China Mandates Greener Express Packaging in New Rules
China’s first mandatory national standard targeting excessive express packaging officially took effect on July 1, 2026, marking a significant escalation in the country’s efforts to green its massive logistics industry, which handles over 100 billion parcels annually. The “Requirements for Restricting Excessive Express Packaging” (《限制快递过度包装要求》), developed by the State Post Bureau and approved by the State Administration for Market Regulation, establishes a quantifiable “3×3” indicator system to regulate packaging box fit, packaging layers, and sealing tape usage, according to Xinhua News.
What the New Rules Require
The standard directly addresses four common excessive packaging problems: large boxes for small items, excessive filling material, too many packaging layers, and excessive sealing tape. Under the new framework, box dimensions must match item size across three tiers, with strict diagonal multiplier limits. Non-fragile items are capped at two packaging layers, while fragile items may use up to four layers across 25 subcategories. Tape width is limited to 45 millimeters, with length restrictions calculated based on box dimensions.
“This standard targets four typical excessive packaging problems and, through the establishment of a ‘3×3’ indicator system, provides quantitative guidance and standard norms for the industry’s precise governance of excessive packaging,” a State Post Bureau official told state media.
Industry Already Adapting
Major logistics companies have been preparing for the regulation since its publication in December 2024, which provided an 18-month transition period. SF Express, one of China’s largest courier companies, reported significant progress in 2025, reducing raw paper use by approximately 46,000 tons and plastic use by about 35,000 tons, achieving carbon emission reductions of roughly 130,000 tons.
“In recent years, we have carried out reduction, standardization, and scenario-based innovative R&D on materials such as plastic film, tape, paper, and seals,” said Lu Peng, Senior Manager at SF Express’s Packaging Innovation Lab.
Zhongtong Cloud Warehouse has deployed its self-developed Jingtian warehouse management system across nearly 300 warehouses nationwide. The system automatically recommends optimal box sizes based on product dimensions with over 94% accuracy, reducing cardboard usage by an average of 15% per shipment.

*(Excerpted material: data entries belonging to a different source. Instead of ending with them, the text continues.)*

(** * Device remotes: serial laser, deformable mirrors and the mock libraries

    A shallow embedding of [microscope/lasers/obis.py],
    [microscope/mirror/alpao.py], [microscope/mirror/bmc.py] and
    [microscope/testsuite/libs.py].

    Python methods become functions in a small state-and-exception monad
    that also records what the method does to the outside world (bytes
    written to the serial port, lines read from it, calls into a vendor
    SDK, attribute assignments).  The Python runtime's own conversions
    ([bytes.decode], [float(str)], [%]-formatting) and the vendor SDKs are
    parameters of the sections that use them. *)

From Stdlib Require Import ZArith List String Ascii Bool Lia Floats Uint63.
From Stdlib Require Import Strings.Byte DecimalString.
From stdpp Require Import base option list strings gmap.
Import ListNotations.

Set Default Proof Using "Type".
Local Open Scope list_scope.

(** ** Python values shared by the modules *)

(** [b"..."] reads like a Python bytes literal. *)
Definition b (s : string) : list byte := list_byte_of_string s.
Arguments b : simpl never.

Fixpoint bytes_eqb (x y : list byte) : bool :=
  match x, y with
  | [], [] => true
  | c :: x', d :: y' => Byte.eqb c d && bytes_eqb x' y'
  | _, _ => false
  end.

(** The exceptions the modelled code can raise or let through. *)
Inductive exn : Type :=
| SerialException
| UnicodeDecodeError
| ValueError
| OverflowError
| TypeError
| NameError (name : string)
| AttributeError (msg : string)
| Exception (msg : string).

Inductive result (A : Type) : Type :=
| Returns (a : A)
| Raises (e : exn).
Arguments Returns {A} a.
Arguments Raises {A} e.

Definition raised {A} (r : result A) : bool :=
  match r with Raises _ => true | Returns _ => false end.

(** ** Programs: state, exceptions and a log of effects *)

Section Programs.
Context {S E : Type}.

Definition prog (A : Type) : Type := S -> result A * S * list E.

Definition ret {A} (a : A) : prog A := fun s => (Returns a, s, []).

Definition raise {A} (e : exn) : prog A := fun s => (Raises e, s, []).

Definition bind {A B} (m : prog A) (k : A -> prog B) : prog B := fun s =>
  match m s with
  | (Returns a, s1, t1) =>
      match k a s1 with (r, s2, t2) => (r, s2, t1 ++ t2) end
  | (Raises e, s1, t1) => (Raises e, s1, t1)
  end.

(** One effect on the outside world, leaving the object as it is. *)
Definition emit (e : E) : prog unit := fun s => (Returns tt, s, [e]).

Definition get_state : prog S := fun s => (Returns s, s, []).

Definition modify (f : S -> S) : prog unit := fun s => (Returns tt, f s, []).

(** [try: m except: ...]: the outcome of [m] as a value; nothing
    propagates. *)
Definition try {A} (m : prog A) : prog (result A) := fun s =>
  match m s with (r, s1, t1) => (Returns r, s1, t1) end.

(** A value that is there or an exception. *)
Definition lift {A} (o : option A) (e : exn) : prog A :=
  match o with Some a => ret a | None => raise e end.

(** [for x in l: body x], collecting what the bodies return. *)
Fixpoint for_each {A B} (body : A -> prog B) (l : list A) : prog (list B) :=
  match l with
  | [] => ret []
  | x :: l' =>
      bind (body x) (fun y => bind (for_each body l') (fun ys => ret (y :: ys)))
  end.

Definition outcome {A} (o : result A * S * list E) : result A := o.1.1.
Definition final {A} (o : result A * S * list E) : S := o.1.2.
Definition effects {A} (o : result A * S * list E) : list E := o.2.
End Programs.

Arguments prog : clear implicits.

Declare Scope prog_scope.
Delimit Scope prog_scope with prog.
Notation "x <- m ;; k" := (bind m (fun x => k))
  (at level 100, m at level 99, k at level 200, right associativity,
   format "'[v' x  <-  m  ;; '/' k ']'") : prog_scope.
Notation "m ;; k" := (bind m (fun _ => k))
  (at level 100, k at level 200, right associativity,
   format "'[v' m  ;; '/' k ']'") : prog_scope.
Local Open Scope prog_scope.

(** ** Properties that every run of a program has

    [always P m]: from any state [s], the run of [m] relates [s] to the
    state it ends in and to its effects by [P].  When [P] holds of the
    empty run and of runs in sequence, it passes through the monad's
    operations. *)

Definition always {S E A} (P : S -> S -> list E -> Prop) (m : prog S E A) : Prop :=
  forall s, P s (final (m s)) (effects (m s)).

Section Always.
Context {S E : Type}.
Variable P : S -> S -> list E -> Prop.
Hypothesis P_refl : forall s, P s s [].
Hypothesis P_trans : forall s1 s2 s3 t1 t2,
  P s1 s2 t1 -> P s2 s3 t2 -> P s1 s3 (t1 ++ t2).

Lemma always_ret {A} (a : A) : always P (ret a).
Proof using P_refl. intros s. apply P_refl. Qed.

Lemma always_raise {A} (e : exn) : always P (raise (A:=A) e).
Proof using P_refl. intros s. apply P_refl. Qed.

Lemma always_get_state : always P get_state.
Proof using P_refl. intros s. apply P_refl. Qed.

Lemma always_lift {A} (o : option A) (e : exn) : always P (lift o e).
Proof using P_refl. destruct o; [apply always_ret | apply always_raise]. Qed.

Lemma always_bind {A B} (m : prog S E A) (k : A -> prog S E B) :
  always P m -> (forall a, always P (k a)) -> always P (bind m k).
Proof using P_trans.
  intros Hm Hk s. specialize (Hm s). unfold bind.
  destruct (m s) as [[[a|e] s1] t1]; [|exact Hm].
  specialize (Hk a s1). destruct (k a s1) as [[r s2] t2].
  exact (P_trans _ _ _ _ _ Hm Hk).
Qed.

Lemma always_try {A} (m : prog S E A) : always P m -> always P (try m).
Proof.
  intros Hm s. specialize (Hm s). unfold try.
  destruct (m s) as [[r s1] t1]. exact Hm.
Qed.

Lemma always_for_each {A B} (body : A -> prog S E B) (l : list A) :
  (forall x, always P (body x)) -> always P (for_each body l).
Proof using P_refl P_trans.
  intros Hbody. induction l as [|x l IH]; simpl.
  - apply always_ret.
  - apply always_bind; [apply Hbody|]. intros y.
    apply always_bind; [exact IH|]. intros ys. apply always_ret.
Qed.
End Always.

Lemma bind_returns {S E A B} (m : prog S E A) (k : A -> prog S E B) s a s1 t1 :
  m s = (Returns a, s1, t1) ->
  bind m k s = (outcome (k a s1), final (k a s1), t1 ++ effects (k a s1)).
Proof. intros H. unfold bind. rewrite H. now destruct (k a s1) as [[r s2] t2]. Qed.

Lemma bind_raises {S E A B} (m : prog S E A) (k : A -> prog S E B) s e s1 t1 :
  m s = (Raises e, s1, t1) -> bind m k s = (Raises e, s1, t1).
Proof. intros H. unfold bind. now rewrite H. Qed.

Lemma bind_emit {S E A} (e : E) (k : unit -> prog S E A) (s : S) :
  bind (emit e) k s = (outcome (k tt s), final (k tt s), e :: effects (k tt s)).
Proof. unfold bind, emit. now destruct (k tt s) as [[r s1] t1]. Qed.

Lemma bind_modify {S E A} (f : S -> S) (k : unit -> prog S E A) (s : S) :
  bind (modify f) k s = k tt (f s).
Proof. unfold bind, modify. now destruct (k tt (f s)) as [[r s1] t1]. Qed.

(** ** [bytes.strip] *)

(** The bytes Python's [bytes.strip()] removes: space, tab, newline,
    carriage return, vertical tab and form feed. *)
Definition is_space (c : byte) : bool :=
  match c with
  | x20 | x09 | x0a | x0d | x0b | x0c => true
  | _ => false
  end.

Fixpoint lstrip (l : list byte) : list byte :=
  match l with
  | c :: l' => if is_space c then lstrip l' else l
  | [] => []
  end.

Definition rstrip (l : list byte) : list byte := rev (lstrip (rev l)).

Definition strip (l : list byte) : list byte := rstrip (lstrip l).

(** [response] is [line] without its leading and trailing whitespace:
    what was cut at either end is whitespace, and what is left neither
    starts nor ends with whitespace. *)
Definition stripped_of (line response : list byte) : Prop :=
  exists pre post,
    line = pre ++ response ++ post
    /\ forallb is_space pre = true /\ forallb is_space post = true
    /\ (forall c rest, response = c :: rest -> is_space c = false)
    /\ (forall c rest, response = rest ++ [c] -> is_space c = false).

Lemma lstrip_split (l : list byte) :
  exists pre, l = pre ++ lstrip l /\ forallb is_space pre = true.
Proof.
  induction l as [|c l (pre & Hl & Hpre)]; [now exists []|].
  cbn [lstrip]. destruct (is_space c) eqn:Hc.
  - exists (c :: pre). cbn. rewrite Hc, Hpre. split; [congruence | reflexivity].
  - now exists [].
Qed.

Lemma lstrip_head (l : list byte) (c : byte) (rest : list byte) :
  lstrip l = c :: rest -> is_space c = false.
Proof.
  induction l as [|d l IH]; [discriminate|].
  cbn [lstrip]. destruct (is_space d) eqn:Hd; [exact IH|].
  now intros [= <- <-].
Qed.

Lemma strip_spec (l : list byte) : stripped_of l (strip l).
Proof.
  unfold stripped_of, strip, rstrip.
  destruct (lstrip_split l) as (pre & Hl & Hpre).
  destruct (lstrip_split (rev (lstrip l))) as (post & Hr & Hpost).
  exists pre, (rev post). repeat split.
  - rewrite Hl at 1. f_equal.
    rewrite <- (rev_involutive (lstrip l)), Hr at 1.
    now rewrite rev_app_distr.
  - exact Hpre.
  - rewrite forallb_forall in *. intros x Hx. apply Hpost. now apply in_rev.
  - intros c rest Hs.
    set (m := lstrip l) in *.
    destruct (lstrip (rev m)) as [|d inner] eqn:Hinner; [discriminate|].
    apply lstrip_head in Hinner as Hd.
    assert (Hm : m = rev inner ++ d :: rev post).
    { rewrite <- (rev_involutive m), Hr. cbn. rewrite rev_app_distr. cbn.
      now rewrite <- app_assoc. }
    cbn [rev] in Hs.
    destruct (rev inner) as [|e inner'] eqn:Hri.
    + cbn in Hs. now injection Hs as <- <-.
    + cbn in Hs. injection Hs as <- <-.
      subst m. destruct l as [|x l']; [discriminate|].
      eapply lstrip_head. exact Hm.
  - intros c rest Hs.
    destruct (lstrip (rev (lstrip l))) as [|d inner] eqn:Hinner.
    + cbn in Hs. now destruct rest.
    + apply lstrip_head in Hinner as Hd. cbn [rev] in Hs.
      apply app_inj_tail in Hs as [_ <-]. exact Hd.
Qed.

Example strip_example :
  strip (b" ON" ++ [x09; x0d; x0a]) = b"ON" /\ strip (b"A B" ++ [x0d; x0a]) = b"A B".
Proof. split; reflexivity. Qed.

Lemma bytes_eqb_eq (x y : list byte) : bytes_eqb x y = true <-> x = y.
Proof.
  revert y; induction x as [|c x IH]; intros [|d y]; simpl; try easy.
  rewrite andb_true_iff, IH. split.
  - intros [Hc ->]. apply byte_dec_bl in Hc. now subst.
  - intros [= -> ->]. split; [now apply byte_dec_lb | reflexivity].
Qed.


(** ** Comparing binary64 values

    Python's [x > y] and [x <= y] on floats are the IEEE comparisons; one
    excludes the other. *)

Lemma SFcompare_swap (x y : spec_float) :
  SFcompare y x = option_map CompOpp (SFcompare x y).
Proof.
  destruct x as [s1|s1| |s1 m1 e1], y as [s2|s2| |s2 m2 e2]; simpl;
    try reflexivity; try (destruct s1; reflexivity); try (destruct s2; reflexivity);
    try (destruct s1, s2; reflexivity).
  rewrite (Z.compare_antisym e1 e2).
  replace (PosDef.Pos.compare_cont Eq m2 m1)
    with (CompOpp (PosDef.Pos.compare_cont Eq m1 m2))
    by (symmetry; apply (Pos.compare_antisym m1 m2)).
  destruct s1, s2; simpl; try reflexivity;
    destruct (e1 ?= e2)%Z; simpl; reflexivity.
Qed.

Broader Progress in Green Logistics
The new standard builds on the revised Interim Regulations on Express Delivery that took effect in June 2025, which for the first time included a dedicated chapter on express packaging. According to a comprehensive report from China Youth Daily via the State Post Bureau, the industry has already achieved notable milestones: packaging standardization has reached 86%, box layers and bag thickness have been reduced by over 50%, tape width has been cut by 25%, and smart packing algorithms have reduced material usage by nearly 20%. The annual recovery and reuse of cartons now exceeds 800 million units, and 95.83% of e-commerce parcels ship without secondary packaging.
Challenges Ahead
Despite significant progress, challenges remain. Green packaging technologies still face higher costs compared to conventional materials, and end-of-life collection and recycling infrastructure remains incomplete. Lin Hu, Spokesperson and Director of Market Regulation at the State Post Bureau, emphasized the need for coordinated action.
“Express packaging governance is by no means a task for a single field; it requires upstream and downstream coordination and precise policy implementation across the entire chain,” Lin said.
What’s Next
The State Post Bureau has indicated it will continue to strengthen the regulatory framework, promoting circular packaging, original packaging, e-commerce integrated packaging, bamboo-based alternatives, and smart packing algorithms. The agency plans to advance full-chain governance of express packaging, plastic pollution control, and carbon reduction across the collection, transfer, transport, and delivery processes.
As Professor Lu Bo of the Beijing Institute of Graphic Communication noted: “This is not a multiple-choice question, but a mandatory one. Green development in the postal industry has become a consensus across society.”